WHAT YOU NEED TO DO: Look below for the line holding "flux_pipe_id := VNone;" and the line holding "match e with". Transcribe exactly those lines and all lines between them, nothing more.

SUPPLIED RECORDS:
(** What the example scene run passes to [fit]. *)
Definition example_fit : Trainer * OminiModel * DataLoader :=
  Eval vm_compute in
    match last (log_of (run (example_world (Some "0")) (example_files "scene"))) with
    | Some (TrainerFit t md dl) => (t, md, dl)
    | _ => (example_trainer,
            {| flux_pipe_id := VNone; lora_config := VNone; device := ""; dtype := "";
               optimizer_config := VNone; model_config := VNone;
               gradient_checkpointing := VNone |},
            {| dl_dataset := DHub "" [] 0; dl_batch_size := VNone; dl_shuffle := true;
               dl_num_workers := VNone |})
    end.

(** The state in which the example scene run selects its dataset, and the
    results of the selection and of the loader construction there. *)
Definition example_state : St := initial (example_files "scene").

Definition example_dataset : dataset * St :=
  Eval vm_compute in
    match main_dataset (example_train "scene") (example_world (Some "0")) example_state with
    | (Ok ds, s1) => (ds, s1)
    | (Raise _, s1) => (DHub "" [] 0, s1)
    end.

Definition example_loader : DataLoader * St :=
  Eval vm_compute in
    match main_loader (example_train "scene") example_dataset.1
            (example_world (Some "0")) example_dataset.2 with
    | (Ok dl, s2) => (dl, s2)
    | (Raise _, s2) =>
        ({| dl_dataset := DHub "" [] 0; dl_batch_size := VNone; dl_shuffle := true;
            dl_num_workers := VNone |}, s2)
    end.

(** ** Predicates and examples of the further properties *)

Definition is_image_open (e : Event) : bool :=
  match e with ImageOpen _ => true | _ => false end.

(** The dataset [main] builds over the example table. *)
Definition example_local : LocalSubjectsDataset :=
  {| lsd_data := example_table; lsd_image_dir := "images_path";
     lsd_transform := Some transform; lsd_features := features_literal |}.

(** A table without a [prompt] column. *)
Definition example_local_no_prompt : LocalSubjectsDataset :=
  {| lsd_data := {| df_columns := ["imageA"; "imageB"];
                    df_rows := [[VStr "a0.png"; VStr "b0.png"]] |};
     lsd_image_dir := "images_path";
     lsd_transform := Some transform; lsd_features := features_literal |}.



(** The chain of lines 111-160 with the second [scene] test, line 157,
    left out: what [main_dataset] is compared with. *)
Definition main_dataset_without_line_157 (training_config : pyval) : M dataset :=
  t1 ← dataset_param training_config "type";
  if py_eq_str t1 "scene" then scene_branch training_config
  else
    t2 ← dataset_param training_config "type";
    if py_eq_str t2 "img" then img_branch training_config
    else
      t3 ← dataset_param training_config "type";
      if py_eq_str t3 "cartoon" then cartoon_branch training_config
      else raise NotImplementedError.

(** The keyword arguments line 129-135 pass to [load_dataset]. *)
Definition webdataset_kwargs (urls : pyval) : kwargs :=
  [("data_files", VDict [(VStr "train", urls)]); ("split", VStr "train");
   ("cache_dir", VStr "cache/t2i2m"); ("num_proc", VInt 32)].

(** A training config whose [wandb] group has no [project]. *)
Definition example_train_wandb : pyval :=
  VDict [(VStr "wandb", VDict [(VStr "entity", VStr "lab")])].

(** An [img] training config without [urls], and one with [urls] but
    without [condition_size]. *)
Definition example_train_img (group : list (pyval * pyval)) : pyval :=
  VDict [(VStr "dataset", VDict ((VStr "type", VStr "img") :: group));
         (VStr "condition_type", VStr "canny")].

RESPONSE BELOW:
            {| flux_pipe_id := VNone; lora_config := VNone; device := ""; dtype := "";
               optimizer_config := VNone; model_config := VNone;
               gradient_checkpointing := VNone |},
            {| dl_dataset := DHub "" [] 0; dl_batch_size := VNone; dl_shuffle := true;
               dl_num_workers := VNone |})
    end.

(** The state in which the example scene run selects its dataset, and the
    results of the selection and of the loader construction there. *)
Definition example_state : St := initial (example_files "scene").

Definition example_dataset : dataset * St :=
  Eval vm_compute in
    match main_dataset (example_train "scene") (example_world (Some "0")) example_state with
    | (Ok ds, s1) => (ds, s1)
    | (Raise _, s1) => (DHub "" [] 0, s1)
    end.

Definition example_loader : DataLoader * St :=
  Eval vm_compute in
    match main_loader (example_train "scene") example_dataset.1
            (example_world (Some "0")) example_dataset.2 with
    | (Ok dl, s2) => (dl, s2)
    | (Raise _, s2) =>
        ({| dl_dataset := DHub "" [] 0; dl_batch_size := VNone; dl_shuffle := true;
            dl_num_workers := VNone |}, s2)
    end.

(** ** Predicates and examples of the further properties *)

Definition is_image_open (e : Event) : bool :=
  match e with ImageOpen _ => true | _ => false end.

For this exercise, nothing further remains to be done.